# Форум 1С > Общие вопросы по 1С - Предприятие > 1С - Предприятие 8.0, 8.1, 8.2, 8.3 >  Запуск обработки при запуске 1С

## Yllymah

Всем привет!!!
Подскажите пожалуйста где найти настройку.
Имеется 1С УТ 11.3 никак не могу найти настройку чтобы при входе в 1С автоматически открывалась обработка (не внешняя) вместо начальной страницы, типо рабочее место оператора.

----------


## TrinitronOTV

ИМХО, запуск 1С с ключем    /Execute [имя файла внешней обработки]

Например:
"C:\Program Files\1cv82\8.2.11.235\bin\1cv8s.exe" /Execute 
"D:\1C\ВнешниеОбработки1С\Ваш  Обработка.epf"

----------


## Yllymah

у меня не внешняя обработка, а внутренняя и в 1С есть настройка где-то чтобы вкладка автоматически открывалась при запуске для конкретного пользователя. 
У меня есть настроенная база и там именно для конкретных пользователей настроено так что при запуске 1С открывается вкладка с конкретной обработкой или формой.

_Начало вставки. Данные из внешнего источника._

(* ===== verification/RoutesTable.v ===== *)
(** * RoutesTable: the routes in the kernel, gateways and interface groups

    The order in which the search for a gateway looks at the routes, and the route
    it takes; the routes the router adds and gives back; the groups of the
    interfaces; and a concrete kernel on which the hypotheses are met and on which
    the behaviours behind the findings are computed. *)

From stdpp Require Import base option list sorting strings pretty gmap.
From Stdlib Require Import ZArith Lia.
From S2P Require Import Prelude GoLib Config Firewall Networker Routes RoutesKernel RoutesProps.

Open Scope Z_scope.
Open Scope go_scope.

(** ** What the kernel prefers

    The choice between routes stated without the functions of the program:
    the length of a destination, when a network covers another, when a rule
    selects a route, and which route is the better one. *)

(** The length of the prefix of a destination; no destination stands for
    everything. *)
Definition length_of (dst : option Prefix) : Z :=
  match dst with Some p => if pfx_bits p <? 0 then 0 else pfx_bits p | None => 0 end.

(** Every address of [dst] is in [net]. *)
Definition covers (net dst : option Prefix) : Prop :=
  match net with
  | None => True
  | Some n => exists p, dst = Some p /\ prefix_Contains n (pfx_addr p) = true /\ length_of net <= length_of dst
  end.

(** The selector of the rule: no mark, the table and a source that covers the
    destination; and nothing of the rule suppresses the route: its prefix is longer
    than the suppressed ones and its interface is not in the suppressed group. *)
Record selects (rule : NlRule) (route : NlRoute) (group : Z) : Prop := {
  selects_unmarked : ru_Mark rule < 0;
  selects_table : nl_Table route = ru_Table rule;
  selects_source : covers (ru_Src rule) (nl_Dst route);
  selects_longer : 0 <= ru_SuppressPrefixlen rule -> ru_SuppressPrefixlen rule < length_of (nl_Dst route);
  selects_group : 0 <= ru_SuppressIfgroup rule -> group <> ru_SuppressIfgroup rule
}.

(** An inverted rule covers the routes it does not select. *)
Definition rule_covers (rule : NlRule) (route : NlRoute) (group : Z) : Prop :=
  if ru_Invert rule then ~ selects rule route group else selects rule route group.

(** The group of an interface is the last one listed for it. *)
Definition group_of (links : list (Z * Z)) (index : Z) : Z :=
  match last (filter (fun l => l.1 = index) links) with Some l => l.2 | None => 0 end.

Я не могу найти где это настраивается.

----------


## Наташа666

птичка в настройках ?

----------


## Наташа666

запрограммируйте. готова прийти на помощь

----------


## makfromkz

Создаете внешнюю обработку которая запускает вашу внутреннюю и запускаете ее как https://forum.ruboard.ru/showthread....l=1#post525267

как в посте #2

----------


## Taigawot

А что мешает разместить ее на рабочем столе УТ???

----------


## foto_omsk

логично что надо искать в настройках пользователя? нет? Если она запускается для конкретного только пользователя )))

----------